Internal and external regulators both work to determine the length of time from one cell division to the next. This interval is called the cell cycle. Cells must divide because, if they grow too large, they cannot move wastes or nutrients through the cell membrane. The cell membrane separates the interior of the cell from its outer environment. All cells have a cell membrane.
Every cell must divide, but division costs energy and introduces the opportunity for error. For example, each cell must fully replicate, or copy, its DNA before division can begin. DNA, or deoxyribonucleic acid, contains the genetic information that will allow the two new “daughter” cells that form from the single “mother” cell to operate and grow. Each cell has built-in regulators to reduce the capacity for mistakes as far as possible and to prevent uncontrolled growth.
Internal regulators are proteins that react to changes within a cell. For example: The fact that a normal cell will not enter mitosis until its entire DNA has been replicated is regulated by a protein within the cell. This protein is an internal regulator. Mitosis is the biological term for the division of a mother cell into two daughter cells. A second internal regulator, also a protein, makes certain that the newly formed copy of the original cell’s DNA is complete and properly attached before the two versions begin to move to opposite sides of the cell.

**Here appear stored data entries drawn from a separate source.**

(** ** Validation *)

Lemma select_rides_is_Some (conn : database) (rides : list rides_view) :
  select_rides conn = Some rides -> is_Some (conn !! "rides"%string).
Proof.
  unfold select_rides. destruct (conn !! "rides"%string); [eauto | discriminate].
Qed.

Lemma frame_query_rides {A : Type} (conn : database) (q : list rides_view -> list A) :
  frame (query_rides conn q)
  = match select_rides conn with Some rides => q rides | None => [] end.
Proof. unfold frame, query_rides. now destruct (select_rides conn). Qed.

Lemma missing_tables_nil (conn : database) :
  ValidationResults.tables_exist (validate_database_integrity conn) = true ->
  ValidationResults.missing_tables (validate_database_integrity conn) = [].
Proof.
  unfold validate_database_integrity.
  generalize (List.filter (fun t => negb (in_list t (get_all_tables conn)))
                required_tables).
  intros missing.
  destruct (in_list "rides" (get_all_tables conn));
    [destruct (_validate_rides_table conn); [destruct (_get_database_summary conn)|]|];
    cbn; destruct missing; congruence.
Qed.

(** The checks of [validate_database_integrity] on a database whose [rides]
    can be queried. *)
Lemma validate_rides (conn : database) (rides : list rides_view) :
  select_rides conn = Some rides ->
  ValidationResults.data_quality_rides (validate_database_integrity conn)
  = Some {| RidesValidation.null_values := null_check_query rides;
            RidesValidation.data_consistency := consistency_query rides;
            RidesValidation.status_distribution := status_query rides |}
  /\ ValidationResults.summary (validate_database_integrity conn)
     = Some {| DatabaseSummary.overall := overall_query rides;
               DatabaseSummary.vehicle_performance := vehicle_query rides |}
  /\ ValidationResults.error (validate_database_integrity conn) = None.
Proof.
  intros Hr. unfold validate_database_integrity.
  pose proof (select_rides_is_Some _ _ Hr) as Hin.
  apply in_get_all_tables in Hin. rewrite Hin.
  unfold _validate_rides_table, _get_database_summary.
  rewrite !frame_query_rides, Hr. cbn. repeat split.
Qed.

Lemma length_remove_dups_le {A : Type} `{EqDecision A} (l : list A) :
  (List.length (remove_dups l) <= List.length l)%nat.
Proof.
  induction l as [|x l IH]; cbn; [lia|].
  destruct (decide_rel elem_of x l); cbn; lia.
Qed.

Lemma length_omap_le {A B : Type} (f : A -> option B) (l : list A) :
  (List.length (omap f l) <= List.length l)%nat.
Proof.
  induction l as [|x l IH]; cbn; [lia|]. destruct (f x); cbn; lia.
Qed.

Lemma count_distinct_le {R K : Type} `{EqDecision K} (x : R -> option K)
    (rows : list R) :
  0 <= SqlExpr.count_distinct x rows <= Sql.count_star rows.
Proof.
  unfold SqlExpr.count_distinct, Sql.count_star.
  pose proof (length_remove_dups_le (omap x rows)).
  pose proof (length_omap_le x rows). lia.
Qed.

Lemma cleaned_views_not_negative (parse_float : string -> option float)
    (raw : list raw_row) (v : rides_view) :
  In v (List.map view_of_row (clean_data parse_float raw)) ->
  lt0 (Booking_Value (v_cols v)) = false /\ lt0 (Ride_Distance (v_cols v)) = false.
Proof.
  intros Hin. apply List.in_map_iff in Hin as (r & <- & Hin).
  apply in_clean_data in Hin as (r0 & _ & Hd & ->).
  unfold dropped in Hd. apply orb_false_iff in Hd as [Hv Hr].
  cbn [view_of_row v_cols]. now rewrite ride_distance_lt0, clean_row_Booking_Value.
Qed.

Lemma count_when_none {R : Type} (p : R -> bool) (rows : list R) :
  (forall r, In r rows -> p r = false) -> SqlExpr.count_when p rows = 0.
Proof.
  intros H. unfold SqlExpr.count_when. now rewrite (filter_none p rows H).
Qed.

Lemma cleaned_processor_clean_data (parse_float : string -> option float)
    (sheet : list raw_row) :
  OlaDataProcessor.self_clean_data (cleaned_processor parse_float sheet)
  = Some (clean_data parse_float sheet).
Proof. reflexivity. Qed.

(** X8. Load a sheet, clean it, write the database and validate it:
    [validate_database_integrity] finds the four tables, raises nothing, and
    its consistency check counts as many records as there are cleaned rows,
    among them no negative booking value and no negative distance, and at
    most as many distinct booking ids as records.  This holds whatever the
    database held before. *)
Theorem cleaned_database_validates (parse_float : string -> option float)
    (sheet : list raw_row) (conn : database) :
  let cleaned := clean_data parse_float sheet in
  let conn' :=
    snd (OlaDataProcessor.create_database (cleaned_processor parse_float sheet) conn) in
  let results := validate_database_integrity conn' in
  ValidationResults.tables_exist results = true
  /\ ValidationResults.missing_tables results = []
  /\ ValidationResults.error results = None
  /\ exists checks,
       ValidationResults.data_quality_rides results = Some checks
       /\ DataConsistency.total_records (RidesValidation.data_consistency checks)
          = Z.of_nat (List.length cleaned)
       /\ DataConsistency.negative_booking_values (RidesValidation.data_consistency checks)
          = 0
       /\ DataConsistency.negative_distances (RidesValidation.data_consistency checks) = 0
       /\ 0 <= DataConsistency.unique_booking_ids (RidesValidation.data_consistency checks)
            <= Z.of_nat (List.length cleaned).
Proof.
  cbv zeta.
  rewrite (create_database_cleaned _ _ conn (cleaned_processor_clean_data parse_float sheet)).
  cbn [snd].
  set (cleaned := clean_data parse_float sheet).
  set (rides := List.map view_of_row cleaned).
  edestruct (rebuilt_database conn (RidesT cleaned)) as (_ & Hall & _).
  apply tables_exist_iff in Hall as Hexist.
  match goal with |- context [validate_database_integrity ?c] => set (conn' := c) in * end.
  assert (Hr : select_rides conn' = Some rides).
  { unfold conn'. rewrite select_rides_rebuilt. reflexivity. }
  destruct (validate_rides conn' rides Hr) as (Hq & _ & He).
  split; [exact Hexist|]. split.
  { now apply missing_tables_nil. }
  split; [exact He|].
  eexists. split; [exact Hq|]. cbn.
  assert (Hlen : Sql.count_star rides = Z.of_nat (List.length cleaned)).
  { unfold Sql.count_star, rides. now rewrite List.length_map. }
  rewrite Hlen. split; [reflexivity|]. split; [|split].
  - apply count_when_none. intros v Hv.
    now apply (cleaned_views_not_negative parse_float sheet).
  - apply count_when_none. intros v Hv.
    now apply (cleaned_views_not_negative parse_float sheet).
  - rewrite <- Hlen. apply count_distinct_le.
Qed.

External regulators are also proteins, but they react to stimuli from outside the cell. They direct cells to either speed or slow the cell cycle based upon outside conditions. For example, one protein reacts to molecules on the outside of a neighboring cell. This helps make certain that cells stop dividing when overcrowded. This explains why, in a petri dish, cells will continue to grow and divide only until they have formed a thin layer along the bottom.
Differences and Importance
The key difference, then, between internal regulators and external regulators is that internal regulators react to stimuli from within the cell and external regulators react to stimuli from outside the cell. Without these regulators, cell growth would be haphazard and dangerous. In fact, many human maladies are caused by interference in this process. Cancer cells, for example, lack these inhibitions. They do not stop dividing when overcrowded, but rather form masses of tissue that invade nearby organs, impairing their functions. Smoking, exposure to radiation and some viruses can also interfere with the regulatory process.